Tandis que les pressions américaines et de nouvelles règles en matière de libre-échange avec l'Europe menacent un système de gestion de l'offre vital pour les producteurs canadiens, la nécessité de consommer du lait est remise en question et celui-ci est moins présent dans nos habitudes de vie. Six spécialistes discutent avec Stéphane Bureau des derniers développements dans la production et la consommation de produits laitiers industriels et artisanaux au Canada.
Pour produire du lait au Canada, il faut être propriétaire de quotas.
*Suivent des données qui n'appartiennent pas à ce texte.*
(** * Registration and credential sign-in: the code of
      [api/register] (POST), [api/auth/[...nextauth]/route.js]
      (authorize, callbacks.jwt, callbacks.session) and
      [auth/register/page.jsx] (onSubmit), embedded and verified. *)

From Stdlib Require Import ZArith NArith Ascii String List Lia.
From stdpp Require Import base option gmap strings list.

Local Open Scope string_scope.
Local Open Scope Z_scope.

(** ** JavaScript values *)

(** The scalar values a JSON field, a token claim or a column can hold.
    Numbers are the integer-valued ones: the code only ever tests a number
    for truthiness. Arrays and objects as field values are not represented:
    an object put where the storage client expects a string would be read by
    it as a filter, and no statement below speaks of such a request. *)
Inductive jsval : Type :=
  | JUndefined
  | JNull
  | JBool (b : bool)
  | JNum (n : Z)
  | JStr (s : string).

#[global] Instance jsval_eq_dec : EqDecision jsval.
Proof. solve_decision. Defined.

(** ToBoolean: what [if (v)], [!v] and [v || w] test. *)
Definition truthy (v : jsval) : bool :=
  match v with
  | JUndefined | JNull => false
  | JBool b => b
  | JNum n => negb (n =? 0)
  | JStr s => negb (bool_decide (s = ""))
  end.

(** A plain object with scalar properties. *)
Abbreviation obj := (gmap string jsval).

(** [o.k]: a property that is not there reads as undefined. *)
Definition prop (o : obj) (k : string) : jsval := default JUndefined (o !! k).

(** [o?.k] on an object that may be null or undefined. *)
Definition opt_prop (o : option obj) (k : string) : jsval :=
  match o with
  | Some o' => prop o' k
  | None => JUndefined
  end.

(** A string that may be null or undefined ([credentials?.email],
    [user.displayName], [user?.passwordHash]). *)
Definition str_truthy (s : option string) : bool :=
  match s with
  | Some s' => negb (bool_decide (s' = ""))
  | None => false
  end.

(** [a ?? b] on nullable strings. *)
Definition nullish (a : option string) (b : string) : string :=
  match a with
  | Some s => s
  | None => b
  end.

(** ** Effects: state that survives a throw *)

Inductive exn : Type := Exn (name : string).

Inductive outcome (A : Type) : Type :=
  | Value (a : A)
  | Thrown (e : exn).
Arguments Value {A} a.
Arguments Thrown {A} e.

(** A computation over a mutable state [S] that returns or throws. What it
    wrote before throwing stays written. *)
Definition Eff (S A : Type) : Type := S → outcome A * S.

Definition run {S A} (c : Eff S A) (s : S) : outcome A * S := c s.

Definition ret {S A} (a : A) : Eff S A := λ s, (Value a, s).

Definition bind {S A B} (c : Eff S A) (f : A → Eff S B) : Eff S B := λ s,
  match c s with
  | (Value a, s') => f a s'
  | (Thrown e, s') => (Thrown e, s')
  end.

Declare Scope eff_scope.
Delimit Scope eff_scope with eff.
Bind Scope eff_scope with Eff.

Notation "x <- c ;; k" := (bind c (λ x, k))
  (at level 100, c at next level, right associativity) : eff_scope.
Notation "c ;; k" := (bind c (λ _, k))
  (at level 100, right associativity) : eff_scope.

Local Open Scope eff_scope.

Definition throw {S A} (e : exn) : Eff S A := λ s, (Thrown e, s).

Definition modify {S} (f : S → S) : Eff S unit := λ s, (Value tt, f s).

Definition gets {S A} (f : S → A) : Eff S A := λ s, (Value (f s), s).

Definition skip {S} : Eff S unit := ret tt.

(** [try { c } catch (e) { h e }] *)
Definition try_catch {S A} (c : Eff S A) (h : exn → Eff S A) : Eff S A := λ s,
  match c s with
  | (Value a, s') => (Value a, s')
  | (Thrown e, s') => h e s'
  end.

(** [try { c } finally { f }], with [f] a block that neither returns nor
    throws. *)
Definition finally {S A} (c : Eff S A) (f : S → S) : Eff S A := λ s,
  match c s with
  | (r, s') => (r, f s')
  end.

(** ** The user table *)

Module User.
(** A row of the user model: the columns the code reads and writes. *)
Record t : Type := mk {
  id : jsval;
  email : string;
  username : string;
  displayName : option string;
  passwordHash : option string;
}.
End User.

Inductive prisma_call : Type :=
  | CallFindFirst
  | CallFindUnique
  | CallCreate.

(** The storage as the handlers see it: the rows in insertion order and the
    client calls made so far. *)
Record Db : Type := mkDb {
  rows : list User.t;
  calls : list prisma_call;
}.

Definition log_call (c : prisma_call) : Eff Db unit :=
  modify (λ db, mkDb (rows db) (calls db ++ [c])).

Definition same_email (e : string) (u : User.t) : bool :=
  bool_decide (User.email u = e).

Definition same_username (n : string) (u : User.t) : bool :=
  bool_decide (User.username u = n).

Definition clashes (e n : string) (u : User.t) : bool :=
  same_email e u || same_username n u.

(** What the application does not define itself. *)
Class Bcrypt : Type := {
  (** [bcrypt.hash(plaintext, rounds)], with the salt it draws made explicit *)
  bcrypt_hash : string → nat → string → string;
  (** [bcrypt.compare(plaintext, hash)] *)
  bcrypt_compare : string → string → bool;
}.

Class Schema : Type := {
  (** the default the schema gives the [id] column of a new row *)
  new_id : list User.t → jsval;
  (** whether the schema declares [email] and [username] unique, so that the
      storage refuses an insert that would repeat one *)
  unique_constraint : bool;
}.

(** ** Requests and responses of the registration endpoint *)

(** What [req.json()] gives. *)
Inductive req_body : Type :=
  | BodyUnparsable                    (* req.json() rejects *)
  | BodyNull                          (* the JSON text null *)
  | BodyObject (fields : obj)         (* a JSON object *)
  | BodyOther.                        (* a JSON primitive or array *)

Record Request : Type := mkRequest {
  body : req_body;
  salt : string;     (* the salt bcrypt draws while serving this request *)
}.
Chaque tête de bétail coûte près de 30 000 $ par année. Des tarifs élevés régissent également l’importation de produits du lait. C’est ce qui explique que la plupart des produits laitiers viennent d’ici.
Un système imparfait, mais essentiel
Selon Sylvain Charlebois, professeur à la Faculté en management et en agriculture à l’Université Dalhousie, à Halifax, ce système de gestion de l’offre est plein de défauts, mais il est devenu essentiel à la survie des producteurs. « La plus grande victime du système de gestion de l’offre, c’est l’innovation, dit-il. C’est une occasion manquée, à mon avis, avec le système actuel. On doit assumer le système qu’on a. »
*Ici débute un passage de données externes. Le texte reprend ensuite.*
(* ===== verification/Dag.v ===== *)
(** * The pipeline graph

    Models [pkg/reconciler/pipeline/dag/dag.go] and the part of
    [pkg/list/diff.go] it uses.  A [*Node] is modelled by the key of its node:
    every node of a graph is stored in [Nodes] under its own key and no other
    node exists, so the key determines the pointer.  [Prev] and [Next] keep the
    order and the repetitions of the Go slices. *)
From S2P Require Import Prelude.

(** ** Data *)

(** The [Task] interface.  [Deps] is used by the callers that compute the
    dependency map handed to [Build]. *)
Class Task (A : Type) := { HashKey : A → string; Deps : A → list string }.

Record Node := mkNode { Key : string; Prev : list string; Next : list string }.

Record Graph := mkGraph { Nodes : gmap string Node }.

(** The error values of the package, with the data their messages show. *)
Inductive DagError :=
| DuplicateTask (task : string)
| CycleDetected (task : string) (deps : list string)
| MissingTask (pt previousTask : string)
| InvalidDoneTasks (notVisited : list string).

(** ** [pkg/list] *)

(** [DiffLeft]: the strings of the left slice that are not in the right one. *)
Fixpoint DiffLeft (ls rs : list string) : list string :=
  match ls with
  | [] => []
  | s :: ls =>
      if bool_decide (s ∈ rs) then DiffLeft ls rs
      else s :: DiffLeft ls rs
  end.

Inductive SameError :=
| MissingValues (missing : list string)
| ExtraValues (extra : list string).

(** [IsSame]: an error when one slice has a value the other lacks. *)
Definition IsSame (required provided : list string) : option SameError :=
  let missing := DiffLeft required provided in
  if bool_decide (0 < length missing) then Some (MissingValues missing)
  else
    let extra := DiffLeft provided required in
    if bool_decide (0 < length extra) then Some (ExtraValues extra) else None.

(** ** Building a graph *)

Definition newGraph : Graph := mkGraph ∅.

Definition addPipelineTask {A} `{Task A} (g : Graph) (t : A) : outcome DagError Graph :=
  match Nodes g !! HashKey t with
  | Some _ => Err (DuplicateTask (HashKey t))
  | None => Ret (mkGraph (<[HashKey t := mkNode (HashKey t) [] []]> (Nodes g)))
  end.

(** [linkPipelineTasks prev next]: [next.Prev] grows first, then [prev.Next];
    when both are the same node the second append sees the first. *)
Definition linkPipelineTasks (prev next : string) (nodes : gmap string Node) : gmap string Node :=
  let nodes := alter (λ n, mkNode (Key n) (Prev n ++ [prev]) (Next n)) next nodes in
  alter (λ n, mkNode (Key n) (Prev n) (Next n ++ [next])) prev nodes.

(** [nodes[pt]] is a nil pointer when [pt] is not a task, and appending to its
    [Prev] panics. *)
Definition addLink (pt previousTask : string) (nodes : gmap string Node)
    : outcome DagError (gmap string Node) :=
  match nodes !! previousTask with
  | None => Err (MissingTask pt previousTask)
  | Some _ =>
      match nodes !! pt with
      | None => Panic
      | Some _ => Ret (linkPipelineTasks previousTask pt nodes)
      end
  end.

(** *** Cycle detection *)

(** The locals of [findCyclesInDependencies]. *)
Record kahn := mkKahn {
  independentTasks : gset string;
  dag : gmap string (gset string);
  childMap : gmap string (gset string)
}.

Section kahn.
Context `{MapOrder}.

(** One dependency of [task]: lines 144 to 153. *)
Definition kahn_add_dep (deps : gmap string (list string)) (task : string)
    (st : kahn) (dep : string) : kahn :=
  let st :=
    if bool_decide (length (default [] (deps !! dep)) = 0)
    then mkKahn ({[dep]} ∪ independentTasks st) (dag st) (childMap st) else st in
  match childMap st !! dep with
  | Some children =>
      mkKahn (independentTasks st) (dag st) (<[dep := {[task]} ∪ children]> (childMap st))
  | None =>
      mkKahn (independentTasks st) (dag st) (<[dep := NewString [task]]> (childMap st))
  end.

(** One task of the map: lines 139 to 154. *)
Definition kahn_add_task (deps : gmap string (list string)) (st : kahn)
    (entry : string * list string) : kahn :=
  let '(task, taskDeps) := entry in
  if bool_decide (length taskDeps = 0) then st
  else
    let st := mkKahn (independentTasks st) (<[task := NewString taskDeps]> (dag st)) (childMap st) in
    foldl (kahn_add_dep deps task) st taskDeps.

Definition kahn_init (deps : gmap string (list string)) : kahn :=
  foldl (kahn_add_task deps) (mkKahn ∅ ∅ ∅) (range_map deps).

(** One child of a popped parent: lines 167 to 171.  A missing entry of [dag]
    is a nil set, on which [Delete] does nothing and [Len] is 0. *)
Definition kahn_visit_child (parent child : string) (st : kahn) : kahn :=
  let rest := default ∅ (dag st !! child) ∖ {[parent]} in
  if bool_decide (size rest = 0)
  then mkKahn ({[child]} ∪ independentTasks st) (delete child (dag st)) (childMap st)
  else mkKahn (independentTasks st) (<[child := rest]> (dag st)) (childMap st).

(** The body of the outer loop: lines 161 to 172.  Popping every child leaves
    the parent's entry of [childMap] empty. *)
Definition kahn_visit_parent (parent : string) (st : kahn) : kahn :=
  let children := default ∅ (childMap st !! parent) in
  let st := mkKahn (independentTasks st) (dag st) (alter (λ _, ∅) parent (childMap st)) in
  pop_loop (size children) (kahn_visit_child parent) children st.

(** The outer loop: lines 156 to 173. *)
Fixpoint kahn_loop (fuel : nat) (st : kahn) : kahn :=
  match fuel with
  | O => st
  | S fuel =>
      match PopAny (independentTasks st) with
      | None => st
      | Some (parent, rest) =>
          kahn_loop fuel (kahn_visit_parent parent (mkKahn rest (dag st) (childMap st)))
      end
  end.

(** Every round pops an independent task, and a task becomes independent only
    when it leaves [dag]: the sum of the two sizes drops by one each round. *)
Definition kahn_fuel (st : kahn) : nat := size (independentTasks st) + size (dag st).

Definition kahn_final (deps : gmap string (list string)) : gmap string (gset string) :=
  let st := kahn_init deps in dag (kahn_loop (kahn_fuel st) st).

(** The least key, with the empty string standing for "none so far". *)
Definition firstChild (keys : list string) : string :=
  foldl (λ first task, if bool_decide (first = "") || String.ltb task first then task else first)
    "" keys.

Definition getInterdependencyError (dag : gmap string (gset string)) : option DagError :=
  if bool_decide (size dag = 0) then None
  else
    let first := firstChild (range_map dag).*1 in
    Some (CycleDetected first (sorted_list (default ∅ (dag !! first)))).

Definition findCyclesInDependencies (deps : gmap string (list string)) : option DagError :=
  getInterdependencyError (kahn_final deps).

(** One entry of the dependency map: lines 90 to 94. *)
Definition Build_links (g : Graph) (entry : string * list string) : outcome DagError Graph :=
  let '(pt, taskDeps) := entry in
  ofold (λ g previousTask,
    let* nodes := addLink pt previousTask (Nodes g) in Ret (mkGraph nodes)) taskDeps g.

Definition Build {A} `{Task A} (tasks : list A) (deps : gmap string (list string))
    : outcome DagError Graph :=
  let* d := ofold addPipelineTask tasks newGraph in
  match findCyclesInDependencies deps with
  | Some err => Err err
  | None => ofold Build_links (range_map deps) d
  end.

End kahn.

(** ** Finding the tasks to run next *)

Definition isSchedulable (doneTasks : gset string) (prevs : list string) : bool :=
  if bool_decide (length prevs = 0) then true
  else
    let collected := filter (λ n, n ∈ doneTasks) prevs in
    bool_decide (length collected = length prevs).

(** [findSchedulable] walks the graph depth first from the node [key], adding
    to [visited].  [fuel] bounds the depth of the walk; each nested call marks a
    new node, so one more than the number of nodes is enough. *)
Fixpoint findSchedulable (fuel : nat) (g : Graph) (doneTasks : gset string)
    (key : string) (visited : gset string) : gset string * list string :=
  match fuel with
  | O => (visited, [])
  | S fuel =>
      match Nodes g !! key with
      | None => (visited, [])
      | Some n =>
          if bool_decide (Key n ∈ visited) then (visited, [])
          else
            let visited := {[Key n]} ∪ visited in
            if bool_decide (Key n ∈ doneTasks) then
              foldl (λ '(visited, schedulable) next,
                if bool_decide (next ∈ visited) then (visited, schedulable)
                else
                  let '(visited, found) := findSchedulable fuel g doneTasks next visited in
                  (visited, schedulable ++ found)) (visited, []) (Next n)
            else if isSchedulable doneTasks (Prev n) then (visited, [Key n])
            else (visited, [])
      end
  end.

Section candidates.
Context `{MapOrder}.

Definition getRoots (g : Graph) : list string :=
  (filter (λ kn : string * Node, length (Prev kn.2) = 0) (range_map (Nodes g))).*1.

Definition GetCandidateTasks (g : Graph) (doneTasks : list string) : outcome DagError (gset string) :=
  let tm := NewString doneTasks in
  let '(visited, d) :=
    foldl (λ '(visited, d) root,
      let '(visited, schedulable) := findSchedulable (S (size (Nodes g))) g tm root visited in
      (visited, list_to_set schedulable ∪ d)) (∅, (∅ : gset string)) (getRoots g) in
  let notVisited := DiffLeft doneTasks (range_set visited) in
  if bool_decide (0 < length notVisited) then Err (InvalidDoneTasks notVisited)
  else Ret d.

End candidates.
Jean Morin, propriétaire de la Fromagerie du Presbytère, estime que le système de gestion de l’offre suit un modèle artisanal qui sied bien à son entreprise. L’affluence qu’elle génère bénéficie ensuite au village où elle se situe, Sainte-Élizabeth-de-Warwick. « C’est un agent de développement économique, indique-t-il. On a sauvé un magasin général, un poste à essence. Il y a encore de la vie. Ça rend le village dynamique. C’est très précieux, cette ruralité. »
Ricotta non grata
Il voit d’un mauvais œil l’attribution de quotas d’importation supplémentaires de fromages européens, en vertu du nouveau traité de libre-échange avec l’Europe, et l’augmentation de l’importation de produits laitiers étrangers. « C’est du dumping ou à peu près. [Les producteurs étrangers] sont "légitimisés", mais leur légitimité s’arrête où celle de l’autre commence. »
Martin Juneau, chef du restaurant Pastaga, reste optimiste. « Je ne crois pas qu’un [fromage] Comté magnifique va bénéficier de tarifs préférentiels, affirme-t-il. Un produit comme celui de M. Cormier n’a rien à envier aux fromages européens. »
Il estime aussi que la réhabilitation du gras dans l’alimentation fait que le fromage a de belles années devant lui.
Délicieuse dépendance
La chroniqueuse Katerine-Lune Rollet relève les problèmes environnementaux posés par la production de yogourt grec, de même qu’un lien historique entre les bars laitiers et le crime organisé. Elle explique aussi que, selon elle, le fromage propose un monde de découvertes semblable à l’univers du vin, et l’être humain est programmé pour y adhérer : « L’une des raisons pour lesquelles c’est si difficile [d’arrêter de manger du fromage], c’est que le fromage contient de la caséine, qui crée une dépendance aussi forte que les drogues dures. »
Des vaches comme des machines
La chercheuse Élise Desaulniers insiste sur les effets néfastes de l’industrie du lait sur l’environnement, qu’elle compare à ceux de l’industrie aérienne, et sur les mauvais traitements infligés aux vaches laitières. « Les vaches doivent être des machines de performance. Un quota laitier coûte tellement cher qu’on fait tout pour que les vaches produisent le plus possible, déplore-t-elle. Elles produisent quatre fois plus que dans les années 1960 parce qu’on les a sélectionnées génétiquement […]. Ça cause des mastites, des boiteries, des problèmes de santé parce qu’elles ne sont pas faites pour produire autant. On empêche les vaches d’exprimer leurs comportements naturels pour accroître leur productivité à la trayeuse. »
Selon elle, on peut maintenant trouver le même plaisir et le même apport nutritif dans des fromages végétaux, qui se sont grandement améliorés ces dernières années.
La science incertaine
Le nutritionniste Hubert Cormier affirme que les positions scientifiques ont bien changé à propos des produits laitiers. Il n’est désormais plus question de lien entre leur consommation et l’accroissement des risques de mortalité. Des études font un lien entre la consommation de yogourt et une meilleure tension artérielle, ainsi qu’un meilleur profil alimentaire général. Des gras contenus dans le lait seraient également associés à une réduction du poids corporel.
Il reste toutefois à vérifier s’il s’agit bien de liens de causalité, ou si la consommation de produits laitiers s’accompagne d’autres habitudes bénéfiques pour la santé.